The brothers hit the big time in 2007 with their online game Bloons, which has since been played more than a billion times. While Ninja Kiwi brings in revenue from the "freemium" model and mobile gaming, Chris Harris said online advertising still forms a big chunk of their earnings.
And while working in the gaming industry would be a dream come true for most, he said their success still relies on running Ninja Kiwi like any other business.
"It's not just about having a programmer and an artist and making a game and doing really well. There's lots of bad decisions that can be made. If you're running a startup, you still need someone with a sound business head. There are people who may be more talented than [us] but if they make the wrong decision they could lose any opportunity very easily."
Developer winning big
Wellington-based developer David Frampton was making up to $4000 a day from his helicopter game, Chopper, when it hit number one in the Apple store in 2008.

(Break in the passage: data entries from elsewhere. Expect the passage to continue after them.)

(** * openmct-yamcs: the dictionary builder and the realtime subscription engine

    A shallow embedding of [src/providers/object-provider.js]
    (class [YamcsObjectProvider]) and
    [src/providers/realtime-telemetry-provider.js]
    (class [RealtimeTelemetryProvider]), and the properties of the
    specification that are settled on them.

    JavaScript objects that are shared and mutated ([rootObject], the folder
    an aggregate parameter becomes) live in an explicit heap; the plain
    object [this.objects] used as a dictionary is a finite map from keys to
    heap locations.  Promises are modelled by the events that settle them.

    Numbers are the integers they denote (the counters stay far below
    2^53).  The keys of the plain objects used as maps are taken not to
    name a member of [Object.prototype]: the identifiers of the catalog
    come from qualified names, which begin with the path separator.  The
    callbacks of the host return normally and do not call back into the
    provider.  [supportsSubscribe] and its table of supported types are
    left out: no property below concerns them. *)

From Stdlib Require Import ZArith String Ascii List Lia.
From stdpp Require Import base option list gmap strings pretty.
Import ListNotations.

Open Scope string_scope.
Open Scope list_scope.

(** ** JavaScript built-ins used by the two providers *)

(** [s.lastIndexOf(c)] for a one-character needle: the index of the last
    occurrence, or -1.  Indices count the units of the string model; the
    needle of the source is the ASCII slash, so the prefix cut at it
    is the same in any encoding. *)
Fixpoint lastIndexOf_from (c : ascii) (s : string) (i found : Z) : Z :=
  match s with
  | EmptyString => found
  | String a s' =>
      lastIndexOf_from c s' (i + 1) (if Ascii.eqb a c then i else found)
  end.

Definition lastIndexOf (s : string) (c : ascii) : Z :=
  lastIndexOf_from c s 0 (-1).

(** [s.substring(0, e)]: a negative end is read as 0, an end past the
    string as its length. *)
Definition substring0 (s : string) (e : Z) : string :=
  String.substring 0 (Z.to_nat e) s.

(** [Array.prototype.sort(comparefn)].  The sort is stable (ECMAScript
    2019): [insert_by] puts an element in front of the first one it does
    not compare greater than, which is what every stable algorithm yields
    for a comparator that is a consistent ordering.  A comparator result
    that is [undefined] is read by the sort as +0. *)
Fixpoint insert_by {A} (cmp : A -> A -> Z) (x : A) (l : list A) : list A :=
  match l with
  | [] => [x]
  | y :: l' => if (0 <? cmp x y)%Z then y :: insert_by cmp x l' else x :: l
  end.

Fixpoint sort_by {A} (cmp : A -> A -> Z) (l : list A) : list A :=
  match l with
  | [] => []
  | x :: l' => insert_by cmp x (sort_by cmp l')
  end.

(** Own property keys of a plain object, as [Object.keys] lists them:
    array indices (canonical decimal strings below 2^32 - 1) in
    ascending order first, the other keys in the order of creation. *)
Definition digit (a : ascii) : option N :=
  let n := N_of_ascii a in
  if ((48 <=? n) && (n <=? 57))%N then Some (n - 48)%N else None.

Fixpoint decimal (s : string) (acc : N) : option N :=
  match s with
  | EmptyString => Some acc
  | String a s' =>
      match digit a with
      | Some d => decimal s' (10 * acc + d)%N
      | None => None
      end
  end.

Definition arrayIndex (s : string) : option N :=
  match s with
  | EmptyString => None
  | String a s' =>
      if Ascii.eqb a "0" then (if String.eqb s' "" then Some 0%N else None)
      else match decimal s 0 with
           | Some n => if (n <? 4294967295)%N then Some n else None
           | None => None
           end
  end.

Definition indexOrder (a b : string) : Z :=
  match arrayIndex a, arrayIndex b with
  | Some m, Some n => (Z.of_N m - Z.of_N n)%Z
  | _, _ => 0%Z
  end.

Definition ownKeys {V} (o : list (string * V)) : list string :=
  let ks := map fst o in
  sort_by indexOrder (List.filter (fun k => bool_decide (is_Some (arrayIndex k))) ks)
  ++ List.filter (fun k => negb (bool_decide (is_Some (arrayIndex k)))) ks.

(** [o[k]] on a plain object kept as a list of own properties. *)
Fixpoint getProperty {V} (o : list (string * V)) (k : string) : option V :=
  match o with
  | [] => None
  | (k', v) :: o' => if String.eqb k' k then Some v else getProperty o' k
  end.

(** [o[k] = v]: an existing property keeps its place, a new one goes last. *)
Fixpoint setProperty {V} (o : list (string * V)) (k : string) (v : V)
  : list (string * V) :=
  match o with
  | [] => [(k, v)]
  | (k', v') :: o' =>
      if String.eqb k' k then (k', v) :: o' else (k', v') :: setProperty o' k v
  end.

(** [delete o[k]]. *)
Fixpoint deleteProperty {V} (o : list (string * V)) (k : string)
  : list (string * V) :=
  match o with
  | [] => []
  | (k', v') :: o' =>
      if String.eqb k' k then deleteProperty o' k
      else (k', v') :: deleteProperty o' k
  end.

(** The names of the members of [Object.prototype] (ECMAScript 2023,
    20.1.3 and B.2.2).  The read [o[k]] of a plain object that has no own
    property [k] yields the member of that name where there is one:
    [getProperty], and the lookup in a finite map, are the read of the
    own properties, and are the read [o[k]] for every key that is not
    such a name. *)
Definition objectPrototype : list string :=
  ["constructor"; "__defineGetter__"; "__defineSetter__"; "hasOwnProperty";
   "__lookupGetter__"; "__lookupSetter__"; "isPrototypeOf";
   "propertyIsEnumerable"; "toString"; "valueOf"; "__proto__";
   "toLocaleString"].

Definition inherited (k : string) : bool :=
  existsb (String.eqb k) objectPrototype.

(** Values read from [JSON.parse]. *)
#[local] Set Warnings "-register-all".
Inductive json : Type :=
| JNull
| JBool (b : bool)
| JNum (n : Z)
| JStr (s : string)
| JArr (elements : list json)
| JObj (members : list (string * json)).

(** What the running program can raise. *)
Inductive exn : Type :=
| TypeError
| InvalidStateError
| FetchError (reason : string).

Inductive outcome (A : Type) : Type :=
| Returned (a : A)
| Threw (e : exn).
Arguments Returned {A} a.
Arguments Threw {A} e.

(** ** What the providers import

    The helpers of [utils.js] and the constants of [const.js] are not
    among the files verified here, and [String.prototype.localeCompare]
    depends on the locale of the host.  The providers are modelled over
    any choice of them; a helper that is more than a text substitution
    may throw. *)
Class Imports : Type := {
  qualifiedNameToId : string -> string;
  idToQualifiedName : string -> string;
  getValue : option json -> outcome (option json);
  addLimitInformation : json -> outcome (list (string * json));
  TELEMETRY_OBJECT_TYPE : string;
  IMAGE_OBJECT_TYPE : string;
  STRING_OBJECT_TYPE : string;
  localeCompare : string -> string -> Z
}.

(** ** The metadata records of the upstream API *)

Record Alias : Type := {
  a_namespace : string;
  a_name : string
}.

(** A parameter record.  The members of an aggregate type are records of
    the same shape (their [qualifiedName] is not read: the builder
    derives it from the parent's). *)
Inductive ParameterInfo : Type :=
  mkParameter {
    p_name : string;
    p_qualifiedName : string;
    p_alias : option (list Alias);
    p_type : option ParameterType
  }
with ParameterType : Type :=
  mkParameterType {
    engType : option string;
    member : option (list ParameterInfo)
  }.
(** * DistanceCalculation: selection state and distance estimate

    A shallow embedding of [ultralytics/solutions/distance_calculation.py]
    (class [DistanceCalculation]) and the properties of its selection state
    machine and of its distance estimator.

    Conventions of the embedding.
    - The object [self] is a record; every method is a function in a small
      state-and-exception monad over that record.  An exception leaves the
      mutations made before it in place, exactly as in Python.
    - [self.selected_boxes] is a Python [dict]: insertion ordered, unique keys.
      It is an association list whose order is the insertion order.
    - Pixel coordinates, track ids, class ids and the click counter are Python
      integers, hence [Z].  Box coordinates are read at integer pixel values.
    - Python's [float] is IEEE 754 binary64: the kernel's primitive floats.
      [pixels_per_meter] is read as a float.
    - [solutions.extract_tracks], the [Annotator] and the [cv2] window are not
      part of the file.  [start_process] takes the triple that [extract_tracks]
      returns as its input, the annotator is the list of draw requests it
      received, and the key read by [cv2.waitKey] is an input. *)

From Stdlib Require Import ZArith List Lia Bool String.
From Stdlib Require Import Floats.PrimFloat Floats.SpecFloat Floats.FloatOps.
Import ListNotations.
Local Open Scope Z_scope.

Set Implicit Arguments.

(* ------------------------------------------------------------------ *)
(** ** Exceptions and the method monad *)

Inductive exn : Type :=
| TypeError | KeyError | IndexError | AttributeError
| ValueError | ZeroDivisionError | OverflowError.

Inductive outcome (A : Type) : Type :=
| Return (a : A)
| Raise (e : exn).
Arguments Return {A} a.
Arguments Raise {A} e.

Definition returns {A : Type} (o : outcome A) : bool :=
  match o with Return _ => true | Raise _ => false end.

Module Py.
Section Monad.
Variable S : Type.

Definition M (A : Type) : Type := S -> outcome A * S.

Definition ret {A} (a : A) : M A := fun s => (Return a, s).

Definition raise {A} (e : exn) : M A := fun s => (Raise e, s).

Definition bind {A B} (m : M A) (k : A -> M B) : M B :=
  fun s => match m s with
           | (Return a, s') => k a s'
           | (Raise e, s') => (Raise e, s')
           end.
(** *** Material table *)

(** The breakpoints of a material in ascending order of temperature,
    and the brackets formed by two neighbouring breakpoints. *)
Definition breakpoints (m : MaterialData) : list (R * R) :=
  sortAsc (fun a b => leb (fst a) (fst b)) (lambda m).

Definition brackets (m : MaterialData) : list ((R * R) * (R * R)) :=
  combine (breakpoints m) (tl (breakpoints m)).

(** Linear interpolation between the breakpoints [(t0, l0)] and
    [(t1, l1)]. *)
Definition lerp (b0 b1 : R * R) (t : R) : R :=
  snd b0 + (snd b1 - snd b0) * (t - fst b0) / (fst b1 - fst b0).

End Spec.

(** ** Auxiliary predicates *)

(** One of the four named modes is selected by the flags of [computeH]:
    K-FLEX, AdvancedSheet, AdvancedPipe, or the Standard formula (which
    is the default when no flag is given). *)
Definition namedModeSelected (args : ComputeHArgs) : Prop :=
  withDefault false (useKFlexAlgorithm args) = true \/
  withDefault false (useAdvancedSheetsAlgorithm args) = true \/
  withDefault false (useAdvancedAlgorithm args) = true \/
  withDefault true (useSimplifiedFormula args) = true.

(** The thicknesses a scan with step 0.1 goes through from [t], the
    first [n] of them. *)
Fixpoint scanPoints (t : R) (n : nat) : list R :=
  match n with
  | O => []
  | S n' => t :: scanPoints (t + 0.1) n'
  end.

(** The test of the thickness loop of [calculateMinimumThickness] for a
    validated input: the surface temperature at [thickness] reaches the
    dew point plus the margin of 0.4. *)
Definition surfaceCriterion
    (tubeDiameter ambientTemp mediumTemp dewPoint lambda h thickness : R)
  : Prop :=
  dewPoint + 0.4
  <= surfaceTempAt (tubeDiameter / 2 / 1000) lambda h ambientTemp mediumTemp
       thickness.

(** A validated input of [calculateMinimumThickness]. *)
Definition validatedInput (tubeDiameter ambientTemp dewPoint h : R) : Prop :=
  0 < tubeDiameter /\ 0 < h /\ dewPoint < ambientTemp /\
  dewPoint + 0.4 <= ambientTemp.

(** The inputs of a calculation on the 6 mm copper tube: ambient 25,
    medium -5, relative humidity 95, h = 9. *)
Definition tube6Inputs : CondensationInputs :=
  {| ci_ambientTemp := 25;
     ci_mediumTemp := -5;
     ci_tubeDiameter := 6;
     ci_material := "ROKAFLEX ST";
     ci_h := 9;
     ci_relativeHumidity := 95 |}.

(** The breakpoint temperatures of ROKAFLEX ST in ascending order. *)
Definition rokaflexTemps : list R := [-20; 0; 20; 40; 60].

(** * Further functions of the engine *)

(** The functions below throw [Error] objects at more sites than the
    ones above; [CalcError] names these sites. *)
Inductive CalcError : Type :=
| OuterNotAboveInner         (* D <= d *)
| NonPositiveLength          (* L <= 0 *)
| NonPositiveArea            (* A <= 0 *)
| NonPositiveThickness       (* s <= 0 *)
| NonPositiveLambda          (* lambda <= 0 *)
| NonPositiveH               (* h <= 0 *)
| NonPositiveAlpha           (* alpha given and alpha <= 0 *)
| MissingSurface             (* neither (D, L) nor A given *)
| MissingFlow                (* v or d not given *)
| NonPositiveResistance      (* R_total <= 0 *)
| NonPositiveBareResistance  (* R_total_uninsulated <= 0 *)
| LambdaError (e : Error)    (* thrown inside interpolateLambda *)
| EstimatorError (e : Error). (* thrown inside computeH *)

Inductive Outcome (A : Type) : Type :=
| Returns (a : A)
| Throws (e : CalcError).
Arguments Returns {A} a.
Arguments Throws {A} e.

(** ** Heat loss and surface temperature: utils/thermal/calculations.ts *)

Record HeatLossPipeParams : Type := mkHeatLossPipeParams {
  hlp_Ti : R;
  hlp_Te : R;
  hlp_d : R;
  hlp_D : R;
  hlp_L : R;
  hlp_lambda : R;
  hlp_h : R;
  hlp_alpha : option R
}.

(** [alpha !== undefined && alpha <= 0] *)
Definition alphaRejected (alpha : option R) : bool :=
  match alpha with
  | Some a => leb a 0
  | None => false
  end.

(** [alpha ? f(alpha) : 0]: an [alpha] that is [undefined] or 0 is falsy. *)
Definition whenAlpha (alpha : option R) (f : R -> R) : R :=
  match alpha with
  | Some a => if eqb a 0 then 0 else f a
  | None => 0
  end.

(** [calculateHeatLossPipe] *)
Definition calculateHeatLossPipe (params : HeatLossPipeParams) : Outcome R :=
  let Ti := hlp_Ti params in
  let Te := hlp_Te params in
  let d := hlp_d params in
  let D := hlp_D params in
  let L := hlp_L params in
  let lambda := hlp_lambda params in
  let h := hlp_h params in
  let alpha := hlp_alpha params in
  if leb D d then Throws OuterNotAboveInner
  else if leb L 0 then Throws NonPositiveLength
  else if leb lambda 0 then Throws NonPositiveLambda
  else if leb h 0 then Throws NonPositiveH
  else if alphaRejected alpha then Throws NonPositiveAlpha
  else
    let deltaT := Ti - Te in
    let R_alpha := whenAlpha alpha (fun alpha => 1 / (alpha * Math_PI * d * L)) in
    let R_ins := Math_log (D / d) / (2 * Math_PI * lambda * L) in
    let R_conv := 1 / (h * Math_PI * D * L) in
    let R_total := R_alpha + R_ins + R_conv in
    let Q := deltaT / R_total in
    Returns Q.

Record HeatLossSheetParams : Type := mkHeatLossSheetParams {
  hls_Ti : R;
  hls_Te : R;
  hls_A : R;
  hls_s : R;
  hls_lambda : R;
  hls_h : R;
  hls_alpha : option R
}.

(** [calculateHeatLossSheet] *)
Definition calculateHeatLossSheet (params : HeatLossSheetParams) : Outcome R :=
  let Ti := hls_Ti params in
  let Te := hls_Te params in
  let A := hls_A params in
  let s := hls_s params in
  let lambda := hls_lambda params in
  let h := hls_h params in
  let alpha := hls_alpha params in
  if leb A 0 then Throws NonPositiveArea
  else if leb s 0 then Throws NonPositiveThickness
  else if leb lambda 0 then Throws NonPositiveLambda
  else if leb h 0 then Throws NonPositiveH
  else if alphaRejected alpha then Throws NonPositiveAlpha
  else
    let deltaT := Ti - Te in
    let R_alpha := whenAlpha alpha (fun alpha => 1 / (alpha * A)) in
    let R_ins := s / (lambda * A) in
    let R_conv := 1 / (h * A) in
    let R_total := R_alpha + R_ins + R_conv in
    let Q := deltaT / R_total in
    Returns Q.

Record SurfaceTemperatureParams : Type := mkSurfaceTemperatureParams {
  st_T_amb : R;
  st_Q : R;
  st_h : R;
  st_A : option R;
  st_D : option R;
  st_L : option R
}.

(** [calculateSurfaceTemperature] *)
Definition calculateSurfaceTemperature (params : SurfaceTemperatureParams)
  : Outcome R :=
  let T_amb := st_T_amb params in
  let Q := st_Q params in
  let h := st_h params in
  let surfaceArea :=
    match st_D params, st_L params with
    | Some D, Some L => Returns (Math_PI * D * L)
    | _, _ =>
        match st_A params with
        | Some A => Returns A
        | None => Throws MissingSurface
        end
    end in
  match surfaceArea with
  | Throws e => Throws e
  | Returns surfaceArea =>
      let T_sup := T_amb + Q / (h * surfaceArea) in
      Returns T_sup
  end.

(** [calculateThermalTransmittancePipe] *)
Definition calculateThermalTransmittancePipe (Q L Ti Te : R) : R :=
  let deltaT := Ti - Te in
  if ltb (Math_abs deltaT) 1e-10 || leb L 0 then 0
  else Q / (L * deltaT).

(** [calculateThermalTransmittanceSheet] *)
Definition calculateThermalTransmittanceSheet (Q A Ti Te : R) : R :=
  let deltaT := Ti - Te in
  if ltb (Math_abs deltaT) 1e-10 || leb A 0 then 0
  else Q / (A * deltaT).

(** [calculateMeanTemperature] *)
Definition calculateMeanTemperature (T_int T_ext : R) : R :=
  (T_int + T_ext) / 2.

Record FlowingFluidTemperatureParams : Type := mkFlowingFluidTemperatureParams {
  ff_Ti : R;
  ff_Te : R;
  ff_k : R;
  ff_L : R;
  ff_Cp : R;
  ff_rho : R;
  ff_v : option R;
  ff_d : option R
}.

(** [calculateFlowingFluidTemperature]; [Math.exp] is [exp]. *)
Definition calculateFlowingFluidTemperature
    (params : FlowingFluidTemperatureParams) : Outcome R :=
  let Ti := ff_Ti params in
  let Te := ff_Te params in
  let k := ff_k params in
  let L := ff_L params in
  let Cp := ff_Cp params in
  let rho := ff_rho params in
  match ff_v params, ff_d params with
  | Some v, Some d =>
      let massFlowRate := rho * v * Math_PI * Math_pow_int d 2 / 4 in
      let exponent := - k * L / (Cp * massFlowRate) in
      let T_f := Te + (Ti - Te) * exp exponent in
      Returns T_f
  | _, _ => Throws MissingFlow
  end.

Record StaticFluidTemperatureParams : Type := mkStaticFluidTemperatureParams {
  sf_Ti : R;
  sf_Te : R;
  sf_k : R;
  sf_L : R;
  sf_t : R;
  sf_Cp : R;
  sf_m : R
}.

(** [calculateStaticFluidTemperature] *)
Definition calculateStaticFluidTemperature
    (params : StaticFluidTemperatureParams) : R :=
  let Ti := sf_Ti params in
  let Te := sf_Te params in
  let k := sf_k params in
  let L := sf_L params in
  let t := sf_t params in
  let Cp := sf_Cp params in
  let m := sf_m params in
  let exponent := - k * L * t / (Cp * m) in
  let T_f := Te + (Ti - Te) * exp exponent in
  T_f.

Record FreezingTimeParams : Type := mkFreezingTimeParams {
  fz_Ti : R;
  fz_Te : R;
  fz_T_cong : R;
  fz_k : R;
  fz_L : R;
  fz_m : R;
  fz_Cp : R;
  fz_Q : R;
  fz_x : R;
  fz_deltaH_fus : R
}.

(** [calculateFreezingTime] *)
Definition calculateFreezingTime (params : FreezingTimeParams) : R :=
  let Ti := fz_Ti params in
  let Te := fz_Te params in
  let T_cong := fz_T_cong params in
  let k := fz_k params in
  let L := fz_L params in
  let m := fz_m params in
  let Cp := fz_Cp params in
  let Q := fz_Q params in
  let x := fz_x params in
  let deltaH_fus := fz_deltaH_fus params in
  let t_cooling := (m * Cp * (Ti - T_cong)) / (k * L * (T_cong - Te)) in
  let t_freezing_phase := (x * m * deltaH_fus) / Q in
  let t_total_seconds := t_cooling + t_freezing_phase in
  let t_total_hours := t_total_seconds / 3600 in
  t_total_hours.

Record AntiCondensationParams : Type := mkAntiCondensationParams {
  ac_Ti : R;
  ac_Te : R;
  ac_T_amb : R;
  ac_UR : R;
  ac_d : R;
  ac_lambda : R;
  ac_h : R;
  ac_minThickness : option R;
  ac_maxThickness : option R;
  ac_step : option R;
  ac_alpha : option R
}.

Record AntiCondensationResult : Type := mkAntiCondensationResult {
  acr_thickness : R;
  acr_D : R;
  acr_T_sup : R;
  acr_T_dew : R
}.

(** The surface temperature the loop of
    [findMinimalAntiCondensationThickness] computes at the thickness [s]. *)
Definition antiCondensationSurface (params : AntiCondensationParams) (s : R)
  : Outcome R :=
  let D := ac_d params + 2 * s in
  match calculateHeatLossPipe
          {| hlp_Ti := ac_Ti params;
             hlp_Te := ac_Te params;
             hlp_d := ac_d params;
             hlp_D := D;
             hlp_L := 1;
             hlp_lambda := ac_lambda params;
             hlp_h := ac_h params;
             hlp_alpha := ac_alpha params |} with
  | Throws e => Throws e
  | Returns Q =>
      calculateSurfaceTemperature
        {| st_T_amb := ac_T_amb params;
           st_Q := Q;
           st_h := ac_h params;
           st_A := None;
           st_D := Some D;
           st_L := Some 1 |}
  end.

(** How a run of a loop whose step the caller supplies ends: with a
    value, with an exception, or not within the iterations granted. *)
Inductive LoopRun (A : Type) : Type :=
| Finished (a : A)
| Raised (e : CalcError)
| Unfinished.
Arguments Finished {A} a.
Arguments Raised {A} e.
Arguments Unfinished {A}.

(** [for (let s = minThickness; s <= maxThickness; s += step)] of
    [findMinimalAntiCondensationThickness], run for at most [fuel]
    iterations.  [None] is the [null] returned after the loop.  [add]
    is the addition that [s += step] performs.  The source adds in
    double precision, so the loop variable is not
    [minThickness + k * step] exactly: with the default values it is
    0.09900000000000007 after 98 additions and above 0.1 after 99. *)
Fixpoint antiCondensationLoop (add : R -> R -> R) (fuel : nat)
    (params : AntiCondensationParams) (maxThickness step T_dew s : R)
  : LoopRun (option AntiCondensationResult) :=
  match fuel with
  | O => Unfinished
  | S fuel' =>
      if leb s maxThickness then
        match antiCondensationSurface params s with
        | Throws e => Raised e
        | Returns T_sup =>
            if gtb T_sup T_dew then
              Finished (Some {| acr_thickness := s;
                                acr_D := ac_d params + 2 * s;
                                acr_T_sup := T_sup;
                                acr_T_dew := T_dew |})
            else
              antiCondensationLoop add fuel' params maxThickness step
                T_dew (add s step)
        end
      else Finished None
  end.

Frampton, who has no formal training in computing or animation, is behind Majic Jungle Software, a one-man company which has released half a dozen games for mobile devices.
"I have always enjoyed playing games, so at some point I guess I decided I'd like to learn how to make them too. Then about a year or two later while I was a struggling artist on the dole I thought I'd give it a crack," he said.
Frampton has gone on to sell millions of mobile games, retailing between 99c and $5.00 each.
"I've mostly stuck with the paid model, I did make a lite version of Chopper to help sell it in the early days," he said.
He has since created sequels to Chopper, which sold thousands of copies last year.
Frampton has been helped along by the rapid rise in smartphone users which has opened up a huge market.
But Frampton says the business can be a bit hit and miss.
"[Some apps] don't really sell well at all and it's months of work down the drain."